Oceans, seas, and coastlines are home to some of the most amazing ecosystems and wildlife on the planet. They also provide shipping routes for transporting goods across the globe. These waterways can facilitate both functions; however, there are occasions when shipping can be detrimental to the environment. One such instance is in the event of an oil or chemical spill.
One of history’s worst environmental disasters was the Exxon Valdez oil spill in Prince Edward Sound, Alaska, in 1989. Ten million gallons of crude oil were spilled, irreparably damaging the marine life in the area, including orcas and bald eagles. One of the contributing factors to the extensive damage was the poorly executed clean-up effort.
Spills can have lasting effects on the environment, not only for marine life but human populations as well. Thousands of chemical spills still happen in the waters around the country every year, from minor fuel transfer leaks to larger ship collisions. To help reduce the damage from these oil and chemical spills, here are some guidelines for environmental spill containment.
How to Prevent Spills
The first step to preventing oil and chemical spills during shipping is proper handling and storage. Shifting containers can cause ruptures to improperly packaged materials, leading to leaks. It is critical hazardous materials be appropriately packaged, and that those packages are secured.
One effective way to prevent spills is to store packaged chemicals on a spill containment pallet. Spill pallets are constructed from a material that resists chemical damage and is sealed to prevent leaks. These packets allow for a quick and easy cleanup and stop chemicals from finding their way into the waterways.
Another preventative measure is to ensure all personnel on board are trained to handle hazardous materials and abide by the standards of compliance and training enacted by OSHA and other regulatory agencies, such as the EPA.
What to Do in the Event of a Spill
In the event of a spill, safety is paramount. Activate the alarm to alert personnel to the spill, and stop all operations. Clear non-essential personnel from the area, and limit access. Alert the port authorities, and organize for the main engine to be put on standby.
There are essentially four different methods for containing and cleaning an oil or chemical spill. The method used will depend on the environment, the composition of the spill, as well as weather conditions and other variables.

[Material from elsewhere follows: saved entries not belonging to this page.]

Record LeaderClaim := mkClaim {
  lc_broker_id : string;
  lc_address : string;
  lc_epoch : Z;
  lc_timestamp_ms : Z;
  lc_group : option string;
}.

Record LeaderInfo := mkLeaderInfo { li_broker_id : string; li_address : string; li_epoch : Z }.

Inductive LeaderState :=
  | Leader (epoch : Z)
  | Standby (leader : LeaderInfo).

Record LeaderElection := mkElection {
  le_broker_id : string;
  le_address : string;
  le_lease_ms : Z;
  le_state : gmap GroupKey LeaderState;
}.

Definition DEFAULT_LEASE_MS : Z := 10000.

(** [LeaderElection::new]. *)
Definition election_new (broker_id address : string) (lease_ms : option Z) : LeaderElection :=
  mkElection broker_id address (default DEFAULT_LEASE_MS lease_ms) ∅.

(** [require_leader]: [None] is accepted, [Some addr] the address to go to. *)
Definition require_leader (e : LeaderElection) (key : GroupKey) : option string :=
  match le_state e !! key with
  | Some (Leader _) => None
  | Some (Standby leader) => Some (li_address leader)
  | None => None
  end.

Definition is_leader (e : LeaderElection) (key : GroupKey) : bool :=
  match le_state e !! key with Some (Leader _) => true | _ => false end.

(** ** Group names on the wire *)

(** The name of a group in a claim, [format!("{}/{}/{}")]. *)
Definition format_group (k : GroupKey) : string :=
  (gk_namespace k +:+ "/" +:+ gk_stream k +:+ "/" +:+ gk_group k)%string.

Fixpoint split_slash (s : string) : option (string * string) :=
  match s with
  | EmptyString => None
  | String c s =>
      if Ascii.eqb c "/" then Some (EmptyString, s)
      else '(a, b) ← split_slash s; Some (String c a, b)
  end.

(** [splitn(3, '/')] with the test for three parts. *)
Definition parse_group (s : string) : option GroupKey :=
  '(ns, rest) ← split_slash s;
  '(st, gr) ← split_slash rest;
  Some (mkGroupKey ns st gr).

(** ** One pass *)

Definition now_age (now ts : Z) : Z := Z.max 0 (now - ts).

(** [max_by_key(|c| (c.epoch, c.timestamp_ms))]: the last of the greatest. *)
Definition claim_le (a b : LeaderClaim) : bool :=
  (lc_epoch a <? lc_epoch b) || ((lc_epoch a =? lc_epoch b) && (lc_timestamp_ms a <=? lc_timestamp_ms b)).

Definition later (best : option LeaderClaim) (c : LeaderClaim) : option LeaderClaim :=
  match best with
  | None => Some c
  | Some b => if claim_le b c then Some c else Some b
  end.

Definition latest_claim (cs : list LeaderClaim) : option LeaderClaim := foldl later None cs.

Definition max_epoch (cs : list LeaderClaim) : Z := foldr (fun c m => Z.max (lc_epoch c) m) 0 cs.
(* ===== verification/OffsetLog.v ===== *)
(** * Durable offsets of the broker ([logdb-broker/src/persistence.rs])

    Committed offsets are events of a meta stream.  A broker that starts replays
    the stream, loads what it finds into its registry and appends a snapshot, from
    which the next replay starts over.

    The server gives every record of the stream an id and returns the records of a
    scan in the order of their ids; the id of an append, and which records a scan
    finds, are parameters.

    [serde_json] is not part of the program: the encoders and decoders are
    parameters, with the law that what was encoded is read back.  So is the order in
    which a [HashMap] is walked. *)
From stdpp Require Import base gmap list numbers sorting strings.
From Stdlib Require Import ZArith Lia.
From S2P Require Import Prelude RustStd Coordinator.
Open Scope Z_scope.

Record OffsetRecord := mkOffset {
  or_ns : string;
  or_stream : string;
  or_group : string;
  or_shard : Z;
  or_seq : Z;
}.

(** A record of the meta stream: the id the server gave it, its event type and its
    content. *)
Record MetaRecord := mkMetaRecord { mr_gid : Z; mr_event_type : string; mr_content : list Z }.

Abbreviation OffsetState := (gmap (string * string * string * Z) Z).

(** What an append can come to: an append that is not acknowledged may be in the
    stream all the same. *)
Inductive MetaAnswer := MetaStored (gid : Z) | MetaReplyLost (gid : Z) | MetaNotStored.
(* ===== verification/BrokerService.v ===== *)
(** * The broker's service ([logdb-broker/src/service.rs], [sessions.rs],
      [forwarder.rs])

    Consumers join groups, open a stream and get the records of their shards
    forwarded.  While a stream is open the broker keeps a session with the forward
    task that serves it; a change of the membership replaces the tasks of the
    consumers whose shards changed.

    A handler runs to its end before the next one starts; the two halves of a
    handler that changes the membership, the registry's and the sessions', are
    definitions of their own, so that their interleaving can be stated too.  A
    session's channel is the frames sent and whether the consumer still listens; a
    forward task is the position it starts from for each of its shards.  Such a
    task spawns one task per shard and waits for them; aborting it detaches those,
    and they go on until the consumer stops listening, so aborted tasks are kept
    as detached ones.  The clock
    and the outcome of the leader check are parameters of the handlers.  A
    [HashMap] is walked in the order of [map_to_list]. *)
From stdpp Require Import base gmap list numbers strings.
From Stdlib Require Import ZArith Lia.
From S2P Require Import Prelude RustStd Coordinator.
Open Scope Z_scope.

(** ** Forwarding one shard *)

Record LogdbdRecord := mkLogdbdRecord {
  lr_namespace_id : Z;
  lr_stream_id : Z;
  lr_seq : Z;
  lr_event_type : string;
  lr_timestamp_ns : Z;
  lr_content_type : string;
  lr_metadata : gmap string string;
  lr_content : list Z;
}.

Record BrokerRecord := mkBrokerRecord {
  brr_namespace_id : Z;
  brr_stream_id : Z;
  brr_seq : Z;
  brr_event_type : string;
  brr_timestamp_ns : Z;
  brr_content_type : string;
  brr_metadata : gmap string string;
  brr_content : list Z;
  brr_shard_id : Z;
}.

Definition into_broker_record (r : LogdbdRecord) (shard_id : Z) : BrokerRecord :=
  mkBrokerRecord (lr_namespace_id r) (lr_stream_id r) (lr_seq r) (lr_event_type r) (lr_timestamp_ns r)
    (lr_content_type r) (lr_metadata r) (lr_content r) shard_id.

(** What travels on a consumer's stream. *)
Inductive Frame :=
  | FRecord (r : BrokerRecord)
  | FCaughtUp (shard_id : Z)
  | FRebalance (generation : Z)
  | FAssignment (generation : Z) (shards : list Z)
  | FError (status : string).
(* ===== verification/ByteReader.v ===== *)
(** * Reading binary files front to back

    The server's file formats ([logdbd/src/record.rs], [offsets.rs], [catalog.rs])
    are written by appending fields and read by a position that moves over the
    bytes.  This file has the readers they share, UTF-8 validation and byte-string
    maps of the standard library ([str::from_utf8], [BTreeMap]), and the lemmas by
    which "what was written is read back" is put together from its parts. *)
From stdpp Require Import base gmap list numbers sorting.
From coqutil Require Import Byte.
From Stdlib Require Import ZArith Lia.
From S2P Require Import Prelude.
Open Scope Z_scope.

(** ** UTF-8 *)

Definition byte_in (lo hi : Z) (b : byte) : bool :=
  (lo <=? byte.unsigned b) && (byte.unsigned b <=? hi).

(** [str::from_utf8] accepts. *)
Fixpoint utf8_valid (bs : bytes) : bool :=
  match bs with
  | [] => true
  | b :: rest =>
      if byte_in 0 127 b then utf8_valid rest
      else
        match rest with
        | c :: rest =>
            if byte_in 194 223 b then byte_in 128 191 c && utf8_valid rest
            else
              match rest with
              | d :: rest =>
                  if byte_in 224 224 b then byte_in 160 191 c && byte_in 128 191 d && utf8_valid rest
                  else if byte_in 237 237 b then byte_in 128 159 c && byte_in 128 191 d && utf8_valid rest
                  else if byte_in 225 239 b then byte_in 128 191 c && byte_in 128 191 d && utf8_valid rest
                  else
                    match rest with
                    | e :: rest =>
                        (if byte_in 240 240 b then byte_in 144 191 c
                         else if byte_in 241 243 b then byte_in 128 191 c
                         else if byte_in 244 244 b then byte_in 128 143 c
                         else false) && byte_in 128 191 d && byte_in 128 191 e && utf8_valid rest
                    | [] => false
                    end
              | [] => false
              end
        | [] => false
        end
  end.

(** Valid texts can be joined. *)
Lemma utf8_app a b : utf8_valid a = true -> utf8_valid b = true -> utf8_valid (a ++ b) = true.
Proof.
  intros Ha Hb. remember (length a) as n eqn:Hn. revert a Hn Ha. induction n as [n IH] using lt_wf_ind; intros a -> Ha.
  destruct a as [|b0 a]; [done|]. cbn [utf8_valid app] in *. destruct (byte_in 0 127 b0); [apply (IH (length a)); cbn; auto with arith|].
  destruct a as [|b1 a]; [done|]. cbn [app]. destruct (byte_in 194 223 b0).
  { apply andb_prop in Ha as [-> Ha]. apply (IH (length a)); cbn; auto with arith. }
  destruct a as [|b2 a]; [done|]. cbn [app].
  repeat match type of Ha with
  | context [if ?c then _ else _] => destruct c; [apply andb_prop in Ha as [-> Ha]; apply (IH (length a)); cbn; auto with arith|]
  end.
  destruct a as [|b3 a]; [done|]. cbn [app]. apply andb_prop in Ha as [-> Ha]. apply (IH (length a)); cbn; auto with arith.
Qed.

(** ** Maps with byte-string keys, as ascending lists ([BTreeMap<String, _>]) *)

(** The order of strings. *)
Fixpoint bytes_ltb (a b : bytes) : bool :=
  match a, b with
  | [], [] => false
  | [], _ :: _ => true
  | _ :: _, [] => false
  | x :: a, y :: b => (byte.unsigned x <? byte.unsigned y) || ((byte.unsigned x =? byte.unsigned y) && bytes_ltb a b)
  end.

Fixpoint bt_insert {V} (k : bytes) (v : V) (m : list (bytes * V)) : list (bytes * V) :=
  match m with
  | [] => [(k, v)]
  | (k', v') :: m =>
      if bytes_ltb k k' then (k, v) :: (k', v') :: m
      else if bytes_ltb k' k then (k', v') :: bt_insert k v m
      else (k, v) :: m
  end.

Fixpoint bt_lookup {V} (k : bytes) (m : list (bytes * V)) : option V :=
  match m with
  | [] => None
  | (k', v') :: m => if bytes_ltb k' k then bt_lookup k m else if bytes_ltb k k' then None else Some v'
  end.

Definition bt_sorted {V} (m : list (bytes * V)) : Prop := StronglySorted (fun a b => bytes_ltb a.1 b.1 = true) m.

Lemma bytes_ltb_irrefl a : bytes_ltb a a = false.
Proof. induction a as [|x a IH]; [done|]. cbn. rewrite IH, Z.ltb_irrefl. by rewrite andb_false_r. Qed.

Lemma bytes_ltb_asym a b : bytes_ltb a b = true -> bytes_ltb b a = false.
Proof.
  revert b. induction a as [|x a IH]; intros [|y b]; cbn; [done..|]. rewrite orb_true_iff, andb_true_iff, Z.ltb_lt, Z.eqb_eq.
  intros [H|[H1 H2]].
  - rewrite (proj2 (Z.ltb_ge _ _)), (proj2 (Z.eqb_neq _ _)) by lia. done.
  - rewrite (proj2 (Z.ltb_ge _ _)) by lia. rewrite (IH _ H2). by rewrite andb_false_r.
Qed.

Lemma bytes_ltb_trans a b c : bytes_ltb a b = true -> bytes_ltb b c = true -> bytes_ltb a c = true.
Proof.
  revert b c. induction a as [|x a IH]; intros [|y b] [|z c]; cbn; try done.
  rewrite !orb_true_iff, !andb_true_iff, !Z.ltb_lt, !Z.eqb_eq. intros [H1|[H1 H2]] [H3|[H3 H4]]; [left; lia..|].
  right. split; [lia|by eapply IH].
Qed.

Lemma bytes_ltb_total a b : bytes_ltb a b = false -> bytes_ltb b a = false -> a = b.
Proof.
  revert b. induction a as [|x a IH]; intros [|y b]; cbn; try done.
  rewrite !orb_false_iff, !andb_false_iff, !Z.ltb_ge, !Z.eqb_neq. intros [H1 H2] [H3 H4].
  assert (byte.unsigned x = byte.unsigned y) as E by lia. f_equal; [|apply IH; [destruct H2; congruence|destruct H4; congruence]].
  rewrite <- (byte.of_Z_unsigned x), E. apply byte.of_Z_unsigned.
Qed.

Lemma bt_insert_elem {V} k (v : V) m kv : kv ∈ bt_insert k v m -> kv = (k, v) \/ kv ∈ m.
Proof.
  induction m as [|[k' v'] m IH]; cbn [bt_insert]; [by rewrite list_elem_of_singleton; left|].
  destruct (bytes_ltb k k'); [rewrite elem_of_cons; tauto|]. destruct (bytes_ltb k' k); rewrite !elem_of_cons; [|tauto].
  intros [->|H]; [tauto|]. destruct (IH H); tauto.
Qed.

Lemma bt_insert_sorted {V} k (v : V) m : bt_sorted m -> bt_sorted (bt_insert k v m).
Proof.
  induction 1 as [|[k' v'] m Hs IH Hf]; cbn [bt_insert]; [repeat constructor|]. destruct (bytes_ltb k k') eqn:E1.
  - constructor; [by constructor|]. constructor; [done|]. eapply Forall_impl; [exact Hf|]. intros kv Hkv. by eapply bytes_ltb_trans.
  - destruct (bytes_ltb k' k) eqn:E2.
    + constructor; [done|]. apply Forall_forall. intros kv [->|Hkv]%bt_insert_elem; [done|]. rewrite Forall_forall in Hf. by apply Hf.
    + rewrite (bytes_ltb_total k k') by done. by constructor.
Qed.

(** A key above all others is added at the end. *)
Lemma bt_insert_above {V} k (v : V) m :
  Forall (fun kv => bytes_ltb kv.1 k = true) m -> bt_insert k v m = m ++ [(k, v)].
Proof.
  induction 1 as [|[k' v'] m Hk H IH]; [done|]. cbn in *. rewrite (bytes_ltb_asym _ _ Hk), Hk. by rewrite IH.
Qed.

(** A new key is one more entry. *)
Lemma bt_insert_perm {V} k (v : V) m : k ∉ m.*1 -> bt_insert k v m ≡ₚ (k, v) :: m.
Proof.
  induction m as [|[k' v'] m IH]; intros Hk; [done|]. cbn [bt_insert fmap list_fmap fst] in *. apply not_elem_of_cons in Hk as [Hne Hk].
  destruct (bytes_ltb k k') eqn:E1; [done|]. destruct (bytes_ltb k' k) eqn:E2; [etrans; [apply Permutation_cons; [done|by apply IH]|apply Permutation_swap]|].
  exfalso. by apply Hne, bytes_ltb_total.
Qed.

(** Inserting the entries of a map in order builds the map. *)
Lemma bt_insert_all {V} (m acc : list (bytes * V)) :
  bt_sorted (acc ++ m) -> foldl (fun m kv => bt_insert kv.1 kv.2 m) acc m = acc ++ m.
Proof.
  revert acc. induction m as [|[k v] m IH]; intros acc Hs; cbn [foldl]; [by rewrite app_nil_r|].
  rewrite bt_insert_above.
  - cbn [fst snd]. rewrite IH; rewrite <- app_assoc; [done|]. done.
  - apply Forall_forall. intros kv Hkv. unfold bt_sorted in Hs. apply StronglySorted_app in Hs as (Hs & _ & _).
    apply (Hs kv (k, v) Hkv). left.
Qed.

(** ** Hash maps built entry by entry *)

#[global] Program Instance byte_countable : Countable byte :=
  inj_countable' byte.unsigned byte.of_Z _.
Next Obligation. intros b. apply byte.of_Z_unsigned. Qed.

Section InsertAll.
Context `{Countable K} {V : Type}.

(** [for (k, v) in l { m.insert(k, v) }]. *)
Definition insert_all (l : list (K * V)) (acc : gmap K V) : gmap K V := foldl (fun m kv => <[kv.1 := kv.2]> m) acc l.

Lemma insert_all_agree (m : gmap K V) l acc :
  acc ⊆ m -> (forall k v, (k, v) ∈ l -> m !! k = Some v) ->
  (forall k v, m !! k = Some v -> acc !! k = Some v \/ (k, v) ∈ l) -> insert_all l acc = m.
Proof.
  revert acc. induction l as [|[k v] l IH]; intros acc Hsub Hin Hall.
  - apply (anti_symm (⊆)); [done|]. apply map_subseteq_spec. intros k v Hk. destruct (Hall k v Hk) as [?|Hn]; [done|by apply elem_of_nil in Hn].
  - cbn [insert_all foldl fst snd]. assert (m !! k = Some v) as Hkv by (apply Hin; left). apply IH.
    + by apply insert_subseteq_l.
    + intros k' v' H'. apply Hin. by right.
    + intros k' v' H'. destruct (decide (k = k')) as [<-|Hne].
      * left. rewrite lookup_insert_eq. congruence.
      * rewrite lookup_insert_ne by done. destruct (Hall k' v' H') as [?|[[= -> ->]|?]%elem_of_cons]; tauto.
Qed.

(** Inserting the entries of a map, in any order, builds the map. *)
Lemma insert_all_elems (m : gmap K V) l : (forall k v, (k, v) ∈ l <-> m !! k = Some v) -> insert_all l ∅ = m.
Proof.
  intros Hl. apply insert_all_agree; [apply map_empty_subseteq| |]; intros k v; rewrite Hl; tauto.
Qed.

Lemma insert_all_perm (m : gmap K V) l : l ≡ₚ map_to_list m -> insert_all l ∅ = m.
Proof. intros Hp. apply insert_all_elems. intros k v. rewrite Hp. apply elem_of_map_to_list. Qed.

Lemma insert_all_inv (l : list (K * V)) acc k v : insert_all l acc !! k = Some v -> (k, v) ∈ l \/ acc !! k = Some v.
Proof.
  revert acc. induction l as [|[k' v'] l IH]; intros acc; [by right|]. cbn. intros [H'|H']%IH; [left; by right|].
  apply lookup_insert_Some in H' as [[-> ->]|[_ H']]; [left; left|by right].
Qed.

Lemma insert_all_lookup (l : list (K * V)) acc n d : NoDup l.*1 -> (n, d) ∈ l -> insert_all l acc !! n = Some d.
Proof.
  revert acc. induction l as [|[k v] l IH]; intros acc Hnd Hin; [by apply elem_of_nil in Hin|]. cbn [fmap list_fmap fst] in Hnd. apply NoDup_cons in Hnd as [Hk Hnd].
  change (insert_all l (<[k := v]> acc) !! n = Some d). apply elem_of_cons in Hin as [[= <- <-]|Hin]; [|by apply IH]. clear IH.
  assert ((<[n := d]> acc) !! n = Some d) as Ha by apply lookup_insert_eq. revert Ha. generalize (<[n := d]> acc). clear Hnd.
  induction l as [|[k v] l IH]; intros m Hm; [done|]. cbn [fmap list_fmap fst] in Hk. apply not_elem_of_cons in Hk as [Hne Hk]. cbn. apply (IH Hk).
  cbn. by rewrite lookup_insert_ne.
Qed.
End InsertAll.

(** ** Readers *)

Lemma Ok_inj {E A} (a b : A) : @Ok E A a = Ok b -> a = b.
Proof. by intros [= ->]. Qed.

(** A reader of an [A]: from a position, the value and the position behind it. *)
Definition Rd (E A : Type) : Type := bytes -> Z -> result E (A * Z).

Definition rd_ret {E A} (a : A) : Rd E A := fun _ pos => Ok (a, pos).

Definition rd_bind {E A B} (p : Rd E A) (f : A -> Rd E B) : Rd E B :=
  fun raw pos => match p raw pos with Ok (a, pos) => f a raw pos | Err e => Err e end.

Definition rd_fail {E A} (e : E) : Rd E A := fun _ _ => Err e.

(** [n] bytes, or [e] when fewer are left. *)
Definition rd_bytes {E} (e : E) (n : Z) : Rd E bytes :=
  fun raw pos => if blen raw <? pos + n then Err e else Ok (slice raw pos (pos + n), pos + n).

(** A little-endian integer of [n] bytes. *)
Definition rd_le {E} (e : E) (n : Z) : Rd E Z :=
  fun raw pos => if blen raw <? pos + n then Err e else Ok (get_le raw pos n, pos + n).

(** A string of [n] bytes. *)
Definition rd_str {E} (e bad : E) (n : Z) : Rd E bytes :=
  rd_bind (rd_bytes e n) (fun s => if utf8_valid s then rd_ret s else rd_fail bad).

(** [for _ in 0..n], collecting what is read. *)
Fixpoint rd_times {E A} (n : nat) (p : Rd E A) : Rd E (list A) :=
  match n with
  | O => rd_ret []
  | S n => rd_bind p (fun a => rd_bind (rd_times n p) (fun l => rd_ret (a :: l)))
  end.

#[global] Instance Rd_ret E : MRet (Rd E) := fun A => rd_ret.
#[global] Instance Rd_bind E : MBind (Rd E) := fun A B f p => rd_bind p f.

(** ** What a reader reads *)

(** The reader reads exactly these bytes, wherever they stand, and yields [a]. *)
Definition parses {E A} (p : Rd E A) (bs : bytes) (a : A) : Prop :=
  forall pre post, p (pre ++ bs ++ post) (blen pre) = Ok (a, blen pre + blen bs).

Lemma parses_ret {E A} (a : A) : parses (rd_ret (E := E) a) [] a.
Proof. intros pre post. unfold rd_ret. do 2 f_equal. cbn. lia. Qed.

Lemma parses_bind {E A B} (p : Rd E A) (f : A -> Rd E B) bs1 bs2 a b :
  parses p bs1 a -> parses (f a) bs2 b -> parses (p ≫= f) (bs1 ++ bs2) b.
Proof.
  intros H1 H2 pre post. unfold mbind, Rd_bind, rd_bind. rewrite <- app_assoc, H1. cbv iota beta.
  specialize (H2 (pre ++ bs1) post). rewrite <- app_assoc in H2. rewrite length_app, Nat2Z.inj_add in H2. rewrite H2.
  do 2 f_equal. rewrite length_app. lia.
Qed.

(** A check that reads nothing. *)
Lemma parses_check {E A B} (p : Rd E A) (f : A -> Rd E B) bs a b :
  parses p [] a -> parses (f a) bs b -> parses (p ≫= f) bs b.
Proof. intros H1 H2. by apply (parses_bind p f [] bs a b). Qed.

Lemma parses_eq {E A} (p : Rd E A) bs bs' a : parses p bs a -> bs = bs' -> parses p bs' a.
Proof. by intros ? <-. Qed.

Lemma parses_bytes {E} (e : E) bs : parses (rd_bytes e (blen bs)) bs bs.
Proof.
  intros pre post. unfold rd_bytes. rewrite !length_app, !Nat2Z.inj_add. rewrite (proj2 (Z.ltb_ge _ _)) by lia.
  do 2 f_equal. rewrite slice_app_r by lia. rewrite slice_app_exact by lia. done.
Qed.

Lemma parses_le {E} (e : E) n z : in_range (Z.of_nat n * 8) z -> parses (rd_le e (Z.of_nat n)) (to_le n z) z.
Proof.
  intros Hz pre post. pose proof (parses_bytes e (to_le n z) pre post) as H. unfold rd_bytes, rd_le in *.
  rewrite length_to_le in *. destruct (_ <? _); [done|]. injection H as H. unfold get_le. rewrite H. by rewrite from_to_le.
Qed.

Lemma parses_le1 {E} (e : E) z : in_range 8 z -> parses (rd_le e 1) (to_le 1 z) z.
Proof. intros H. by apply (parses_le e 1). Qed.

Lemma parses_le2 {E} (e : E) z : in_range 16 z -> parses (rd_le e 2) (to_le 2 z) z.
Proof. intros H. by apply (parses_le e 2). Qed.

Lemma parses_le4 {E} (e : E) z : in_range 32 z -> parses (rd_le e 4) (to_le 4 z) z.
Proof. intros H. by apply (parses_le e 4). Qed.

Lemma parses_le8 {E} (e : E) z : in_range 64 z -> parses (rd_le e 8) (to_le 8 z) z.
Proof. intros H. by apply (parses_le e 8). Qed.

Lemma parses_str {E} (e bad : E) s : utf8_valid s = true -> parses (rd_str e bad (blen s)) s s.
Proof.
  intros Hs. unfold rd_str. eapply parses_eq; [|apply app_nil_r].
  apply (parses_bind _ (fun s => if utf8_valid s then rd_ret s else rd_fail bad) _ _ s); [apply parses_bytes|].
  rewrite Hs. apply parses_ret.
Qed.

Lemma parses_times {E A} (p : Rd E A) (enc : A -> bytes) (l : list A) :
  (forall a, a ∈ l -> parses p (enc a) a) -> parses (rd_times (length l) p) (concat (enc <$> l)) l.
Proof.
  induction l as [|a l IH]; intros H; cbn [length rd_times]; [apply parses_ret|]. csimpl.
  apply (parses_bind p (fun a => rd_bind (rd_times (length l) p) (fun l => rd_ret (a :: l))) _ _ a); [apply H; left|].
  eapply parses_eq; [|apply app_nil_r].
  apply (parses_bind (rd_times (length l) p) (fun l => rd_ret (a :: l)) _ _ l).
  - apply IH. intros x Hx. apply H. by right.
  - apply parses_ret.
Qed.

(** A file that begins with what the reader reads. *)
Lemma parses_front {E A} (p : Rd E A) bs post a : parses p bs a -> p (bs ++ post) 0 = Ok (a, blen bs).
Proof. intros H. exact (H [] post). Qed.

Lemma parses_whole {E A} (p : Rd E A) bs a : parses p bs a -> p bs 0 = Ok (a, blen bs).
Proof. intros H. rewrite <- (app_nil_r bs) at 1. by apply parses_front. Qed.
Lemma replay_store_ok s gid raw :
  ls_written (st_db s) !! gid = Some raw -> store_ok s -> store_ok (replicate RPresent gid raw s).2 /\ st_db (replicate RPresent gid raw s).2 = st_db s.
Proof.
  intros Hw Hok. unfold replicate. destruct (decode_record raw) as [r|e] eqn:E; [|done].
  destruct (Hok) as (G1 & G2 & Hm). pose proof (enter_again _ _ gid r Hm ltac:(apply rec_in_log; by exists raw)) as Hen.
  destruct (enter (seq_map s, next_seqs s) gid r) as [m n]. split; [|done]. by split_and!.
Qed.

Lemma store_ok_log s d : log_moves (st_db s) d -> store_ok s -> store_ok (with_db d s).
Proof.
  intros [Hw Hb] (G1 & G2 & Hm). unfold store_ok, gids_ok, log_list in *. cbn [with_db st_db seq_map next_seqs st_shard_bits].
  rewrite Hw, Hb. by split_and!.
Qed.

Lemma restart_store_ok s d n :
  log_after_stop (st_db s) d -> shard_bits n = ls_bits d -> (durable_cursor d <> 0 \/ ls_written d = ∅) ->
  store_ok s -> store_ok (storage_new d n).
Proof.
  intros (Hsub & Hb & Hall & Hwh) Hn Hd Hok. destruct (Hok) as (G1 & _ & _). apply storage_new_ok; [|done|done| |done|done].
  - intros g c Hg. apply (G1 g c). by eapply lookup_weaken.
  - eapply unique_sub; [|by apply store_unique]. intros gid r. rewrite !rec_in_log. intros (c & Hc & Hr). exists c.
    split; [|done]. by eapply lookup_weaken.
Qed.

Lemma enter_pos mn gid r st : 1 <= default 1 (mn.2 !! st) -> 1 <= default 1 ((enter mn gid r).2 !! st).
Proof. intros H. cbn [enter snd]. pose proof (next_put_ge mn.2 (d_stream_id r) (d_seq r) st). lia. Qed.

Lemma rebuild_pos l mn st : 1 <= default 1 (mn.2 !! st) -> 1 <= default 1 ((foldl rebuild_step mn l).2 !! st).
Proof.
  revert mn. induction l as [|gc l IH]; intros mn H; [done|]. cbn [foldl]. apply IH. unfold rebuild_step.
  destruct (decode_record gc.2); [by apply enter_pos|done].
Qed.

- Use a physical barrier to contain the spill: Depending on the location and the type of chemical, there are two kinds of physical barriers that can be used. A boom, which floats above the spills and uses skimmers to collect the spill into containers. Or, a berm, which is used for land vehicles and is assembled underneath the spill to catch the oil or chemicals like a swimming pool.
- Use chemical dispersants: This depends on the type of chemical, as some dispersants can have volatile reactions when mixed with certain chemicals and cause more harm. Dispersants break down the spill into small droplets which are more readily absorbed into the environment.
- Biodegradation: This occurs when biological agents, such as bacteria and other microorganisms, are added to the spill to break it down into harmless compounds.
- Natural Dispersal: Sometimes the only option is to let the sun, currents, and waves naturally disperse the spill if there is no danger to surrounding marine life.
Disposing of Hazardous Materials
Once the spill has been contained, it is important to dispose of the waste correctly to avoid any damage to the environment. The EPA is responsible for regulating the disposal of hazardous waste, which is performed at Treatment Storage and Disposal Facilities. The type of disposal system will depend on the size and type of the spill.
When handling hazardous waste, personnel should always take safety precautions by wearing appropriate attire and storing waste in proper containers.
What Are the Requirements for Chemical Transport?
Aside from proper storage and handling requirement, all hazardous materials must be labeled and identified with a placard.
Placarding is a way for transport authorities to know what class of hazardous material is being transported aboard. It also allows personnel to prepare the necessary safety measures for every chemical and helps to prevent cross contamination.
Storing Hazardous Materials
Proper storage is essential for preventing spills during transport. Improperly stored oil and chemicals are more likely to cause leaks and spills, so it is important to select the right container for each chemical, as some chemicals can react with the material of the container. Incompatible chemicals should also be segregated according to type to avoid volatile reactions, and some chemicals may need to be further separated with a non-combustible partition. It may also be necessary for some chemicals to be stored in a secondary container if they pose a high health risk.
Finally, all hazardous materials need to be secured for safe and spill-free shipping.